Monitoring Recommendations
- Forward BMC application, web server, and Linux audit logs to a central analytics platform for correlation.
- Alert on any unauthenticated request to the Log Scanner endpoint from outside the operations management network.
- Baseline the normal process tree of the BMC service and alert on deviations, particularly shell or interpreter execution.

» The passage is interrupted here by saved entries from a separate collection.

Lemma candidateStep_nonempty m l c0 :
  (∀ n, setHas (potentialPointsSet c0) n = true → n ∈ potentialPoints c0) →
  potentialPoints c0 ≠ []
  ∨ (∃ n, n ∈ l ∧ inGrid n = true ∧ mapHas m n = false) →
  potentialPoints (fold_left (candidateStep m) l c0) ≠ [].
Proof.
  revert c0. induction l as [|a l IH]; intros c0 Hset Hex; cbn [fold_left].
  - destruct Hex as [Hne | (n & Hn & _)]; [done | by inversion Hn].
  - apply IH.
    + unfold candidateStep. destruct (_ && _); [|done].
      cbn [potentialPoints potentialPointsSet]. intros n. unfold setHas.
      rewrite bool_decide_eq_true, elem_of_union, elem_of_singleton, elem_of_app.
      intros [-> | Hn]; [right; by apply list_elem_of_singleton|].
      left. apply Hset. unfold setHas. by rewrite bool_decide_eq_true.
    + unfold candidateStep.
      destruct Hex as [Hne | (n & [-> | Hn]%elem_of_cons & Hin & Hm)].
      * left. destruct (_ && _); [|done]. cbn [potentialPoints].
        by destruct (potentialPoints c0).
      * rewrite Hin, Hm. cbn [andb negb].
        destruct (setHas (potentialPointsSet c0) a) eqn:Hs; cbn [negb].
        -- left. apply Hset in Hs. intros E. rewrite E in Hs. by inversion Hs.
        -- left. cbn [potentialPoints]. by destruct (potentialPoints c0).
      * right. eauto.
Qed.

Lemma collectCandidates_nonempty st :
  growInv st → (length (existingBlocks st) ≤ 21)%nat →
  potentialPoints (collectCandidates st) ≠ [].
Proof.
  intros (Hnd & Hgrid & Hmap & Hgrown) Hlen.
  destruct (free_neighbor _ Hgrown Hgrid Hlen) as (b & d & Hb & Hd & Hin & Hfree).
  unfold collectCandidates. apply candidateStep_nonempty.
  - cbn [potentialPointsSet]. intros n. unfold setHas.
    rewrite bool_decide_eq_true. intros Hn. by apply not_elem_of_empty in Hn.
  - right. exists (addBlock b d). split; [|split; [done|]].
    + apply list_elem_of_bind. exists b. split; [|done].
      apply list_elem_of_bind. exists d. split; [|done].
      by apply list_elem_of_singleton.
    + destruct (mapHas (tempBlockMap st) (addBlock b d)) eqn:Hm; [|done].
      by apply Hmap in Hm.
Qed.

Lemma grow_progress iters st src :
  growInv st → (length (existingBlocks st) + iters ≤ 22)%nat →
  length (existingBlocks (fst (grow iters st src)))
  = (length (existingBlocks st) + iters)%nat.
Proof.
  revert st src. induction iters as [|iters IH]; intros st src Hinv Hlen;
    cbn [grow]; [unfold ret; cbn [fst]; lia|].
  pose proof (collectCandidates_nonempty st Hinv ltac:(lia)) as Hne.
  destruct (Nat.eqb_spec (length (potentialPoints (collectCandidates st))) 0)
    as [E|_]; [by destruct (potentialPoints (collectCandidates st))|].
  unfold bind, random.
  set (sorted := stableSort byHeightDesc (potentialPoints (collectCandidates st))).
  assert (Hsorted : (0 < length sorted)%nat).
  { subst sorted. rewrite length_stableSort.
    destruct (potentialPoints (collectCandidates st)); [done | simpl; lia]. }
  pose proof (floorMul_bounds (draws src (drawn src))
                (Z.min (Z.of_nat (length sorted)) 5) ltac:(lia)) as Hi.
  destruct (idx sorted _) as [nextBlock|] eqn:Hidx.
  - rewrite IH.
    + unfold pushBlock. cbn [existingBlocks]. rewrite length_app. simpl. lia.
    + apply pushBlock_inv; [done|].
      apply idx_elem_of in Hidx. by apply elem_of_stableSort in Hidx.
    + unfold pushBlock. cbn [existingBlocks]. rewrite length_app. simpl. lia.
  - rewrite idx_nat in Hidx by lia. apply lookup_ge_None in Hidx. lia.
Qed.

Lemma calculateDimensions_fits p :
  blocksOf p ≠ [] →
  1 ≤ width (calculateDimensions p) ≤ GRID_SIZE
  ∧ 1 ≤ height (calculateDimensions p) ≤ GRID_SIZE
  ∧ 1 ≤ depth (calculateDimensions p) ≤ GRID_SIZE.
Proof.
  intros Hne. unfold calculateDimensions. rewrite boundsStep_fold.
  fold (blocksOf p). cbn [minX maxX minY maxY minZ maxZ].
  destruct (blocksOf p) as [|b B] eqn:HB; [done|].
  assert (Hb : b ∈ blocksOf p) by (rewrite HB; left).
  assert (Hall : ∀ a, a ∈ blocksOf p →
    0 ≤ xOf a < GRID_SIZE ∧ 0 ≤ yOf a < GRID_SIZE ∧ 0 ≤ zOf a < GRID_SIZE).
  { intros [[x y] z] [_ Ha]%elem_of_blocksOf. by apply inGrid_spec. }
  rewrite <- HB.
  pose proof (minOver_le xOf _ GRID_SIZE b Hb).
  pose proof (minOver_le yOf _ GRID_SIZE b Hb).
  pose proof (minOver_le zOf _ GRID_SIZE b Hb).
  pose proof (maxOver_ge xOf _ (-1) b Hb).
  pose proof (maxOver_ge yOf _ (-1) b Hb).
  pose proof (maxOver_ge zOf _ (-1) b Hb).
  pose proof (Hall b Hb).
  assert (0 ≤ minOver xOf GRID_SIZE (blocksOf p)).
  { destruct (minOver_cases xOf (blocksOf p) GRID_SIZE) as [-> | (a & Ha & <-)];
      [done | apply (Hall a Ha)]. }
  assert (0 ≤ minOver yOf GRID_SIZE (blocksOf p)).
  { destruct (minOver_cases yOf (blocksOf p) GRID_SIZE) as [-> | (a & Ha & <-)];
      [done | apply (Hall a Ha)]. }
  assert (0 ≤ minOver zOf GRID_SIZE (blocksOf p)).
  { destruct (minOver_cases zOf (blocksOf p) GRID_SIZE) as [-> | (a & Ha & <-)];
      [done | apply (Hall a Ha)]. }
  assert (maxOver xOf (-1) (blocksOf p) < GRID_SIZE).
  { destruct (maxOver_cases xOf (blocksOf p) (-1)) as [-> | (a & Ha & <-)];
      [done | apply (Hall a Ha)]. }
  assert (maxOver yOf (-1) (blocksOf p) < GRID_SIZE).
  { destruct (maxOver_cases yOf (blocksOf p) (-1)) as [-> | (a & Ha & <-)];
      [done | apply (Hall a Ha)]. }
  assert (maxOver zOf (-1) (blocksOf p) < GRID_SIZE).
  { destruct (maxOver_cases zOf (blocksOf p) (-1)) as [-> | (a & Ha & <-)];
      [done | apply (Hall a Ha)]. }
  destruct (Z.eqb_spec (maxOver xOf (-1) (blocksOf p)) (-1));
    cbn [width height depth]; lia.
Qed.

(** The pass, with its draws named. *)
Lemma attempt_eq minBlocks targetBlocks src :
  attempt minBlocks targetBlocks src
  = let start := (floorMul (draws src (drawn src)) 4, 0,
                  floorMul (draws src (S (drawn src))) 4) in
    let '(st, src1) := grow (Z.to_nat (targetBlocks - 1))
                         (mkGrowState {[start := true]} [start])
                         (mkRandomSource (draws src) (S (S (drawn src)))) in
    if Z.of_nat (length (existingBlocks st)) <? minBlocks then (None, src1)
    else
      let normalizedPolyCube := normalizePolyCube (toPolyCube (existingBlocks st)) in
      let d := calculateDimensions normalizedPolyCube in
      if (GRID_SIZE <? width d) || (GRID_SIZE <? height d) || (GRID_SIZE <? depth d)
         || (width d =? 0)
      then (None, src1)
      else (Some normalizedPolyCube, src1).
Proof.
  unfold attempt, bind, random, ret. cbn [draws drawn].
  change (GRID_SIZE `div` 2) with 4. cbv zeta.
  destruct (grow _ _ _) as [st src1].
  destruct (_ <? _); [done|]. by destruct (_ || _).
Qed.

Lemma grow_from_seed x z targetBlocks src :
  0 ≤ x < GRID_SIZE → 0 ≤ z < GRID_SIZE → 1 ≤ targetBlocks ≤ 22 →
  growInv (fst (grow (Z.to_nat (targetBlocks - 1))
                  (mkGrowState {[(x, 0, z) := true]} [(x, 0, z)]) src))
  ∧ Z.of_nat (length (existingBlocks
        (fst (grow (Z.to_nat (targetBlocks - 1))
                (mkGrowState {[(x, 0, z) := true]} [(x, 0, z)]) src))))
    = targetBlocks.
Proof.
  intros Hx Hz Ht. pose proof (seed_inv x z Hx Hz) as Hstart. split.
  - destruct (grow _ _ src) as [st src1] eqn:Hgrow.
    by apply grow_inv in Hgrow as (Hinv & _ & _).
  - rewrite grow_progress; [|done|]; cbn [existingBlocks length]; lia.
Qed.

Lemma blockCount_unfold p : blockCount p = Z.of_nat (length (blocksOf p)).
Proof. reflexivity. Qed.

Lemma generated_nonempty bs :
  bs ≠ [] → NoDup bs → Forall (λ b, inGrid b = true) bs →
  blocksOf (normalizePolyCube (toPolyCube bs)) ≠ [].
Proof.
  intros Hne Hnd Hgrid E.
  pose proof (blockCount_generated _ Hnd Hgrid) as Hcount.
  rewrite blockCount_unfold, E in Hcount.
  apply Hne, nil_length_inv. apply Nat2Z.inj in Hcount. by symmetry.
Qed.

How to Mitigate CVE-2022-45899
Immediate Actions Required
- Upgrade Nokia Broadcast Message Center to version 13.1 or later as supplied by Nokia.
- Restrict network access to the BMC management interface to trusted administration subnets only.
- Audit BMC hosts for prior exploitation by reviewing process execution and file creation history.
- Rotate credentials, keys, and certificates stored on BMC hosts that may have been exposed.
Patch Information
Nokia addresses the vulnerability in Broadcast Message Center version 13.1. Operators should obtain the fixed release through the Nokia support portal and follow the vendor upgrade procedure. Refer to the Nokia Official Website for support contact details. Technical context for the issue is documented in Exploit-DB #51896.
Workarounds
- Place the BMC management interface behind a VPN or jump host that enforces strong authentication.
- Apply network ACLs that block direct access to the Log Scanner endpoint from any non-administrative network.
- Deploy a web application firewall rule that rejects requests containing shell metacharacters in the Search Pattern parameter.
- Run the BMC service under a non-privileged account where supported by the vendor, reducing the impact of successful injection.
Disclaimer: This content was generated using AI. While we strive for accuracy, please verify critical information with official sources.